El descubrimiento o el redescubrimiento incesante del pasado expresa un diálogo que durará tanto como la misma humanidad y que define la esencia de la historia: las colectividades, al igual que los individuos, se reconocen y enriquecen mediante el contacto entre ellas.

Aron Sartre

Saludo cordial entre Sartre y Aron

Como ya sostuviera en su tesis doctoral, “el hombre está en la historia, el hombre es histórico; el hombre es una historia”. En la historia sólo se dan verdades parciales que no pueden adoptar un papel totalizador, bajo el fatal riesgo de que aparezcan regímenes impositivos. A la vez, discute con el relativismo, que en su opinión conduciría igualmente a la instauración de gobiernos totalitarios: “el relativismo histórico queda superado desde el momento en que el historiador deja de pretender un imposible desapego, reconoce su punto de vista y, por consiguiente, se dispone a reconocer las perspectivas de los otros”.

Tales perspectivas son, en definitiva, expresiones múltiples de la vida humana, rica en significaciones pero también en equívocos. La historia, junto a la filosofía, es la única disciplina en la que el hombre es a la vez sujeto y objeto del conocimiento. De ahí la imposibilidad de sellar una verdad inamovible: el ser humanos es lo por definición escurridizo y, en cierto sentido, impredecible. Por eso, asegura Aron en una muy bella expresión,

… querer que la historia tenga un sentido es invitar al hombre a dominar su naturaleza y a hacer razonable el orden de la vida en común. Pretender conocer con anticipación el sentido último y los caminos de la salvación es sustituir el progreso ingrato del saber y de la acción por unas mitologías históricas. El hombre aliena su humanidad tanto si renuncia a buscar como si imagina haber dicho la última palabra.

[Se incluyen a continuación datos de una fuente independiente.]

(** * gtsam-quadrics: the bounding-box factor between a camera pose and a
      constrained dual quadric

    Shallow embedding of [gtsam_quadrics/geometry/BoundingBoxFactor.cpp]
    ([evaluateError], [evaluateH1], [evaluateH2], [equals]) and of the class
    declared in [quadricslam/geometry/DualConic.h].

    The C++ code computes on [double].  The embedding is generic in the
    scalar arithmetic (class [Scalar]), with binary64 floats and exact
    rationals as instances; the geometry that the factor calls into
    (projection, bounds of the projected conic) is worked out over the
    rationals.
    Exceptions are explicit values; the factor instance and the two
    optional Jacobian output arguments live in a store that is threaded
    through every call. *)

From Stdlib Require Import String List Bool ZArith QArith Qabs Lia Lqa.
From Stdlib Require Import Floats Uint63 Ascii NArith.
Import ListNotations.

Set Implicit Arguments.

(* ===================================================================== *)
(** ** Scalars, vectors and matrices (Eigen) *)
(* ===================================================================== *)

(** The arithmetic the factor uses on matrix entries.  [lit] reads a decimal
    literal of the source, such as [1000.0] or [1e-6]. *)
Class Scalar (R : Type) : Type := {
  s_zero : R;
  s_one  : R;
  s_add  : R -> R -> R;
  s_sub  : R -> R -> R;
  s_mul  : R -> R -> R;
  lit    : Q -> R
}.

Section LinearAlgebra.
Context {R : Type} `{Scalar R}.

(** A dynamic [Vector] is the list of its entries, a [Matrix] the list of
    its rows. *)
Definition Vector : Type := list R.
Definition Matrix : Type := list (list R).

(** [Matrix::Zero(rows, cols)] *)
Definition Zero (rows cols : nat) : Matrix := repeat (repeat s_zero cols) rows.

(** [Vector4::Ones()] and its siblings *)
Definition Ones (n : nat) : Vector := repeat s_one n.

(** [v * k] for a vector and a scalar *)
Definition vscale (v : Vector) (k : R) : Vector := map (fun x => s_mul x k) v.

(** [a - b], componentwise *)
Fixpoint vsub (a b : Vector) : Vector :=
  match a, b with
  | x :: a', y :: b' => s_sub x y :: vsub a' b'
  | _, _ => []
  end.

Fixpoint dot (a b : Vector) : R :=
  match a, b with
  | x :: a', y :: b' => s_add (s_mul x y) (dot a' b')
  | _, _ => s_zero
  end.

Definition ncols (m : Matrix) : nat :=
  match m with
  | [] => 0
  | row :: _ => length row
  end.

Definition column (j : nat) (m : Matrix) : Vector :=
  map (fun row => nth j row s_zero) m.

(** [a * b] for two matrices: entry (i, j) is row i of [a] against
    column j of [b]. *)
Definition mmul (a b : Matrix) : Matrix :=
  map (fun row => map (fun j => dot row (column j b)) (seq 0 (ncols b))) a.

Definition transpose (m : Matrix) : Matrix :=
  map (fun j => column j m) (seq 0 (ncols m)).

(** [m(i, j)], the coefficient in row [i] and column [j]. *)
Definition coeff (m : Matrix) (i j : nat) : R := nth j (nth i m []) s_zero.

(** [x0 + (x1 + ( ... + 0))] *)
Fixpoint sum_list (l : list R) : R :=
  match l with
  | [] => s_zero
  | x :: l' => s_add x (sum_list l')
  end.

(** What linear algebra calls the coefficient (i, j) of the product of [a]
    and [b] over [n] inner indices, written with the scalar operations
    alone: the sum over k < n of [a(i, k) * b(k, j)].  It does not go
    through [mmul]; the products of the factor are measured against it. *)
Definition product_coeff (a b : Matrix) (n i j : nat) : R :=
  sum_list (map (fun k => s_mul (coeff a i k) (coeff b k j)) (seq 0 n)).

(** The shape of a matrix, as a decidable test. *)
Definition has_shape (rows cols : nat) (m : Matrix) : bool :=
  Nat.eqb (length m) rows && forallb (fun row => Nat.eqb (length row) cols) m.

(** The empty matrix a default-constructed [Matrix] holds. *)
Definition empty_Matrix : Matrix := [].
End LinearAlgebra.

Arguments Vector R : clear implicits.
Arguments Matrix R : clear implicits.

(* ===================================================================== *)
(** ** Exceptions and the evaluation monad *)
(* ===================================================================== *)

(** The dynamic class of a thrown object, as far as the handlers of
    [evaluateError] can tell them apart. *)
Inductive exception : Type :=
| QuadricProjectionException (what : string)
| std_runtime_error (what : string)
| std_exception (what : string).

Definition result (A : Type) : Type := (exception + A)%type.

(** [catch (QuadricProjectionException& e)] *)
Definition is_QuadricProjectionException (e : exception) : bool :=
  match e with
  | QuadricProjectionException _ => true
  | _ => false
  end.

(** [catch (std::runtime_error& e)].  Whether the project's exception class
    derives from [std::runtime_error] is decided by a header that is not part
    of the sources at hand, so it is a parameter. *)
Definition is_runtime_error (qpe_derives_runtime_error : bool) (e : exception) : bool :=
  match e with
  | QuadricProjectionException _ => qpe_derives_runtime_error
  | std_runtime_error _ => true
  | std_exception _ => false
  end.

Module Comp.
Section Monad.
Variable Store : Type.

(** A computation reads and writes the store and either returns a value
    or leaves with an exception; the store survives a throw. *)
Definition M (A : Type) : Type := Store -> result A * Store.

Definition ret {A} (a : A) : M A := fun s => (inr a, s).

Definition bind {A B} (m : M A) (f : A -> M B) : M B :=
  fun s =>
    match m s with
    | (inl e, s') => (inl e, s')
    | (inr a, s') => f a s'
    end.

Definition throw {A} (e : exception) : M A := fun s => (inl e, s).

(** A call of a function that touches no store. *)
Definition call {A} (r : result A) : M A := fun s => (r, s).

Definition gets {A} (f : Store -> A) : M A := fun s => (inr (f s), s).

Definition modify (f : Store -> Store) : M unit := fun s => (inr tt, f s).
(** * Knowledge Graph Engine (ipproject.c): a shallow embedding and its properties

    The C program keeps a global hash table [gHash] of entities, each with a
    linked list of outgoing relations, resolves free-text names to entities,
    searches paths breadth-first and reads / writes a line-oriented triple
    format.  This file embeds those functions and states the properties of
    the specification over the embedding.

    Conventions of the embedding
    - a C string is the list of its bytes before the terminating NUL;
    - an [Entity *] is the allocation index of the entity in the heap;
    - a linked list (hash chain, adjacency list) is the list of its cells,
      head first;
    - the table [gHash] is the map from a bucket index to its chain, an
      absent index standing for NULL;
    - an [int] that counts is kept in [Z]; the [int] that [atoi] returns is
      the 32-bit value the C library computes, see [atoi];
    - a function that prints its answer returns it; of the other output only
      the prompt of the disambiguation is kept, on the console;
    - a write past the end of a fixed-size array is undefined behaviour in C
      and appears as an explicit fault in the result; the program has no
      state after it, and no property below speaks of one. *)

From Stdlib Require Import ZArith Ascii String List Lia Bool.
From stdpp Require Import base option list gmap strings.

Open Scope Z_scope.

#[global] Set Warnings "-clear-no-such-hyp".

(** ** Configuration constants *)

Definition HASH_SIZE   : nat := 101.
Definition NAME_LEN    : nat := 128.
Definition REL_LEN     : nat := 128.
Definition LINE_BUF    : nat := 512.
Definition SUGGEST_MAX : nat := 16.
Definition QUEUE_INIT  : nat := 128.
Definition PATH_STACK  : nat := 1024.

(** [int] has 32 bits and [long] 64 (LP64). *)
Definition INT_MIN  : Z := - 2 ^ 31.
Definition INT_MAX  : Z := 2 ^ 31 - 1.
Definition LONG_MIN : Z := - 2 ^ 63.
Definition LONG_MAX : Z := 2 ^ 63 - 1.

(** ** C strings and the <ctype.h> / <string.h> functions the program uses *)

Module CStr.

Abbreviation cstr := (list ascii) (only parsing).

Definition lit (s : string) : cstr := list_ascii_of_string s.

(** [(unsigned char) c] *)
Definition code (c : ascii) : Z := Z.of_N (N_of_ascii c).

(** [isspace] in the "C" locale: space, \t, \n, \v, \f, \r. *)
Definition isspace (c : ascii) : bool :=
  (code c =? 32) || ((9 <=? code c) && (code c <=? 13)).

(** [tolower] in the "C" locale. *)
Definition tolower (c : ascii) : ascii :=
  if (65 <=? code c) && (code c <=? 90)
  then ascii_of_N (N_of_ascii c + 32)
  else c.

Definition NUL : ascii := Ascii.zero.
Definition SP  : ascii := " "%char.
Definition BAR : ascii := "|"%char.
Definition HASHMARK : ascii := "#"%char.
Definition LF  : ascii := ascii_of_nat 10.
Definition CR  : ascii := ascii_of_nat 13.

Definition ascii_eqb (a b : ascii) : bool := bool_decide (a = b).

(** [strcmp(a, b) == 0] *)
Definition streq (a b : cstr) : bool := bool_decide (a = b).

(** [strncpy(dst, src, n); dst[n] = 0] with [strlen src] possibly above [n]. *)
Definition strncpy (src : cstr) (n : nat) : cstr := take n src.

(** [strchr(s, c)] as the offset of the first occurrence. *)
Fixpoint strchr (s : cstr) (c : ascii) : option nat :=
  match s with
  | [] => None
  | x :: s' => if ascii_eqb x c then Some 0%nat else S <$> strchr s' c
  end.

(** [strncmp(a, b, n)] *)
Fixpoint strncmp (a b : cstr) (n : nat) {struct n} : Z :=
  match n with
  | O => 0
  | S n' =>
      match a, b with
      | ca :: a', cb :: b' =>
          if code ca =? code cb then strncmp a' b' n' else code ca - code cb
      | [], [] => 0
      | [], cb :: _ => 0 - code cb
      | ca :: _, [] => code ca
      end
  end.

Fixpoint is_prefix (p s : cstr) : bool :=
  match p, s with
  | [], _ => true
  | _ :: _, [] => false
  | x :: p', y :: s' => ascii_eqb x y && is_prefix p' s'
  end.

(** [strstr(hay, needle) != NULL] *)
Fixpoint strstr (hay needle : cstr) : bool :=
  is_prefix needle hay ||
  match hay with
  | [] => false
  | _ :: hay' => strstr hay' needle
  end.

(** *** trim

    [start] runs over the leading white space, [end] runs back from the last
    byte while it is white space and above [start]. *)
Fixpoint trim_start (s : cstr) : nat :=
  match s with
  | c :: s' => if isspace c then S (trim_start s') else 0%nat
  | [] => 0%nat
  end.

Fixpoint trim_end (s : cstr) (start e : nat) : nat :=
  match e with
  | O => 0%nat
  | S e' =>
      if (start <? e)%nat && from_option isspace false (s !! e)
      then trim_end s start e'
      else e
  end.

(** The bytes kept are [s[start .. end]]; their number [end - start + 1] is
    computed in [size_t], where it is 0 when [start = end + 1] (a string of
    white space only), which the truncated subtraction of [nat] gives too. *)
Definition trim (s : cstr) : cstr :=
  let len := length s in
  let start := trim_start s in
  let e := trim_end s start (if (0 <? len)%nat then len - 1 else 0)%nat in
  take (e + 1 - start)%nat (drop start s).

(** *** squeeze_spaces *)
Fixpoint squeeze_from (in_space : bool) (s : cstr) : cstr :=
  match s with
  | [] => []
  | c :: s' =>
      if isspace c
      then (if in_space then squeeze_from true s' else SP :: squeeze_from true s')
      else c :: squeeze_from false s'
  end.

Definition squeeze_spaces (s : cstr) : cstr := squeeze_from false s.

(** [trim(s); squeeze_spaces(s);], the normalization applied to every name
    and label the program reads. *)
Definition normalize (s : cstr) : cstr := squeeze_spaces (trim s).

(** *** to_lower_copy, ci_cmp, ci_contains *)
Definition to_lower_copy (src : cstr) (dstsz : nat) : cstr :=
  map tolower (take (dstsz - 1)%nat src).

Definition head_code (s : cstr) : Z :=
  match s with [] => 0 | c :: _ => code c end.

Fixpoint ci_cmp (a b : cstr) : Z :=
  match a, b with
  | ca :: a', cb :: b' =>
      if code (tolower ca) =? code (tolower cb)
      then ci_cmp a' b'
      else code (tolower ca) - code (tolower cb)
  | _, _ => head_code a - head_code b
  end.

Definition ci_contains (hay needle : cstr) : bool :=
  strstr (to_lower_copy hay (NAME_LEN * 2)) (to_lower_copy needle NAME_LEN).

(** *** atoi: optional white space, optional sign, decimal digits.
    ISO C leaves [atoi] undefined when the number does not fit an [int]; the
    value here is the one the C library of the program computes,
    [(int) strtol(s, NULL, 10)]: [strtol] stops at the bounds of [long] and
    the conversion to [int] keeps the low 32 bits. *)
Definition digit_of (c : ascii) : option Z :=
  if (48 <=? code c) && (code c <=? 57) then Some (code c - 48) else None.

Fixpoint atoi_digits (acc : Z) (s : cstr) : Z :=
  match s with
  | c :: s' =>
      match digit_of c with
      | Some d => atoi_digits (acc * 10 + d) s'
      | None => acc
      end
  | [] => acc
  end.

(** The number written at the start of [s]. *)
Definition decimal (s : cstr) : Z :=
  match drop (trim_start s) s with
  | c :: s' =>
      if ascii_eqb c "-"%char then - atoi_digits 0 s'
      else if ascii_eqb c "+"%char then atoi_digits 0 s'
      else atoi_digits 0 (c :: s')
  | [] => 0
  end.

Definition strtol (s : cstr) : Z := Z.max LONG_MIN (Z.min LONG_MAX (decimal s)).

(** The conversion of a [long] to [int]. *)
Definition to_int (z : Z) : Z := (z - INT_MIN) mod 2 ^ 32 + INT_MIN.

Definition atoi (s : cstr) : Z := to_int (strtol s).
(** * Voicify VSCode plugin: window inspection and clipboard text injection

    A shallow embedding of [main.go]: the focused-window query
    ([Window.GetFocusedWindow]), the clipboard transport
    ([Clipboard.CopyToClipboard], [Clipboard.PasteWithReturn]), the session
    classification ([isX11]) and the plugin action ([Action.Execute]).

    Go strings are byte strings ([string]); a Go [error] value is
    [option error] ([None] is [nil]); a panic is an outcome of its own.
    Every call that leaves the process (a subprocess, a key tap, a sleep, a
    log line) is recorded as an [Event]; what the operating system answers is
    read from a [World], which may look at everything that happened before. *)

From Stdlib Require Import String Ascii List Bool NArith ZArith Lia.
Import ListNotations.
Open Scope string_scope.

Set Warnings "-register-all".

(** ** The parts of Go's [strings] package the plugin calls *)

Module GoStrings.

(** [strings.Contains(s, substr)]: does [substr] occur in [s]? *)
Fixpoint Contains (s substr : string) : bool :=
  if prefix substr s then true
  else match s with
       | EmptyString => false
       | String _ rest => Contains rest substr
       end.

Definition byteval (c : ascii) : N := N_of_ascii c.

(** [c < utf8.RuneSelf] *)
Definition isASCIIbyte (c : ascii) : bool := (byteval c <? 128)%N.

Definition isUpperByte (c : ascii) : bool :=
  ((65 <=? byteval c) && (byteval c <=? 90))%N.

(** [c += 'a' - 'A'] for an upper-case ASCII letter. *)
Definition lowerByte (c : ascii) : ascii :=
  if isUpperByte c then ascii_of_N (byteval c + 32) else c.

Fixpoint isASCII (s : string) : bool :=
  match s with
  | EmptyString => true
  | String c rest => isASCIIbyte c && isASCII rest
  end.

Fixpoint hasUpper (s : string) : bool :=
  match s with
  | EmptyString => false
  | String c rest => isUpperByte c || hasUpper rest
  end.

Fixpoint mapBytes (f : ascii -> ascii) (s : string) : string :=
  match s with
  | EmptyString => EmptyString
  | String c rest => String (f c) (mapBytes f rest)
  end.

Section ToLower.

(** [strings.Map(unicode.ToLower, s)], the path [strings.ToLower] takes
    for a string with a byte outside ASCII. It needs the Unicode case
    tables, which are no part of the plugin: a parameter. *)
Variable mapUnicodeToLower : string -> string.

(** [strings.ToLower(s)]: ASCII strings are lowered byte by byte (and
    returned as they are when they hold no upper-case letter). *)
Definition ToLower (s : string) : string :=
  if isASCII s then
    if hasUpper s then mapBytes lowerByte s else s
  else mapUnicodeToLower s.

End ToLower.

(** White space as [unicode.IsSpace] has it, by UTF-8 encoding:
    one byte: TAB LF VT FF CR SPACE;
    two bytes: U+0085, U+00A0;
    three bytes: U+1680, U+2000..U+200A, U+2028, U+2029, U+202F, U+205F,
    U+3000. *)
Definition isSpace1 (a : N) : bool :=
  (((9 <=? a) && (a <=? 13)) || (a =? 32))%N.

Definition isSpace2 (a b : N) : bool :=
  ((a =? 194) && ((b =? 133) || (b =? 160)))%N.

Definition isSpace3 (a b c : N) : bool :=
  (((a =? 225) && (b =? 154) && (c =? 128))
   || ((a =? 226) && (b =? 128)
       && (((128 <=? c) && (c <=? 138)) || (c =? 168) || (c =? 169) || (c =? 175)))
   || ((a =? 226) && (b =? 129) && (c =? 159))
   || ((a =? 227) && (b =? 128) && (c =? 128)))%N.

(** Width in bytes of the white-space rune [s] starts with, [0] if it
    starts with none. *)
Definition leadingSpace (s : string) : nat :=
  match s with
  | String c0 (String c1 (String c2 _)) =>
      if isSpace1 (byteval c0) then 1
      else if isSpace2 (byteval c0) (byteval c1) then 2
      else if isSpace3 (byteval c0) (byteval c1) (byteval c2) then 3
      else 0
  | String c0 (String c1 EmptyString) =>
      if isSpace1 (byteval c0) then 1
      else if isSpace2 (byteval c0) (byteval c1) then 2
      else 0
  | String c0 EmptyString => if isSpace1 (byteval c0) then 1 else 0
  | EmptyString => 0
  end.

En Dimensiones de la conciencia histórica, magnífica y ya clásica obra, Aron aboga –en una línea existencialista muy cercana a la practicada por Sartre, con quien compartió amistad y disputas teóricas y políticas– por la libertad como única vía posible para superar el historicismo más determinista, rechazando cualquier influjo de una Providencia o de un Absoluto que hiciera avanzar, bajo su cuidado, al universo humano. La libertad se conquista a cada paso, nunca está dada de una vez por todas… y eso, y nada más, es lo que muestra precisamente la historia.

La humanidad tiene conciencia de estar embarcada en una aventura en la que se juega su alma y su existencia. Ya no sabría abandonarse de nuevo a los dioses ilusorios del progreso y de la historia. No alimenta su nostalgia la añoranza de cómodos esquemas, liquidados por los éxitos de la erudición. Acepta la paciencia y la lentitud de una exploración inacabada por esencia. No se resigna a no pensar más, a no querer un porvenir.